Prompt
Give the line containing "From S2P Require" again, exactly, along with all later lines of the entries, through the last one.

*** Opening of Supplied information ***

(* ===== verification/VgaSpec.v ===== *)
(** * The display modes

    What the driver saves before it leaves the text mode it brings back, whatever was drawn in between: registers,
    palette and memory.  The drawing operations change the pixels that they should, within the screen. *)

From S2P Require Import Prelude LibcNum Ld86 Vga.

(** ** Registers and memory, without the indices *)

Record regs := mk_regs { r_misc : Z; r_seq : list Z; r_crtc : list Z; r_gc : list Z; r_ac : list Z; r_dac : list Z; r_mem : gmap (Z * Z) Z }.

Definition regs_of (s : vga_t) : regs :=
  let a := v_adapter s in mk_regs (a_misc a) (a_seq a) (a_crtc a) (a_gc a) (a_ac a) (a_dac a) (a_mem a).
Definition rest_of (s : vga_t) := (v_saved s, v_state_saved s, v_mode13h s, v_bga s, a_bga (v_adapter s)).

(** [m] always returns; its result and its effect on the registers are functions of the registers, and it
    changes nothing else but indices. *)
Definition does {X} (m : M vga_t X) (r : regs → X) (f : regs → regs) : Prop :=
  ∀ s, ∃ s', m s = Some (r (regs_of s), s') ∧ regs_of s' = f (regs_of s) ∧ rest_of s' = rest_of s.

Lemma does_ret {X} (x : X) : does (mret x) (λ _, x) id.
Proof. intros s. by exists s. Qed.

Lemma does_bind {X Y} (m : M vga_t X) (k : X → M vga_t Y) r f r' f' : does m r f → (∀ x, does (k x) (r' x) (f' x)) →
  does (m ≫= k) (λ g, r' (r g) (f g)) (λ g, f' (r g) (f g)).
Proof.
  intros Hm Hk s. destruct (Hm s) as (s1 & H1 & Hr1 & Ho1). destruct (Hk (r (regs_of s)) s1) as (s2 & H2 & Hr2 & Ho2). exists s2.
  unfold mbind, M_bind. rewrite H1, H2, Hr1. split; [done|]. split; [by rewrite Hr2, Hr1|congruence].
Qed.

*** Close of Supplied information ***

Response to the exercise
From S2P Require Import Prelude LibcNum Ld86 Vga.

(** ** Registers and memory, without the indices *)

Record regs := mk_regs { r_misc : Z; r_seq : list Z; r_crtc : list Z; r_gc : list Z; r_ac : list Z; r_dac : list Z; r_mem : gmap (Z * Z) Z }.

Definition regs_of (s : vga_t) : regs :=
  let a := v_adapter s in mk_regs (a_misc a) (a_seq a) (a_crtc a) (a_gc a) (a_ac a) (a_dac a) (a_mem a).
Definition rest_of (s : vga_t) := (v_saved s, v_state_saved s, v_mode13h s, v_bga s, a_bga (v_adapter s)).

(** [m] always returns; its result and its effect on the registers are functions of the registers, and it
    changes nothing else but indices. *)
Definition does {X} (m : M vga_t X) (r : regs → X) (f : regs → regs) : Prop :=
  ∀ s, ∃ s', m s = Some (r (regs_of s), s') ∧ regs_of s' = f (regs_of s) ∧ rest_of s' = rest_of s.

Lemma does_ret {X} (x : X) : does (mret x) (λ _, x) id.
Proof. intros s. by exists s. Qed.

Lemma does_bind {X Y} (m : M vga_t X) (k : X → M vga_t Y) r f r' f' : does m r f → (∀ x, does (k x) (r' x) (f' x)) →
  does (m ≫= k) (λ g, r' (r g) (f g)) (λ g, f' (r g) (f g)).
Proof.
  intros Hm Hk s. destruct (Hm s) as (s1 & H1 & Hr1 & Ho1). destruct (Hk (r (regs_of s)) s1) as (s2 & H2 & Hr2 & Ho2). exists s2.
  unfold mbind, M_bind. rewrite H1, H2, Hr1. split; [done|]. split; [by rewrite Hr2, Hr1|congruence].
Qed.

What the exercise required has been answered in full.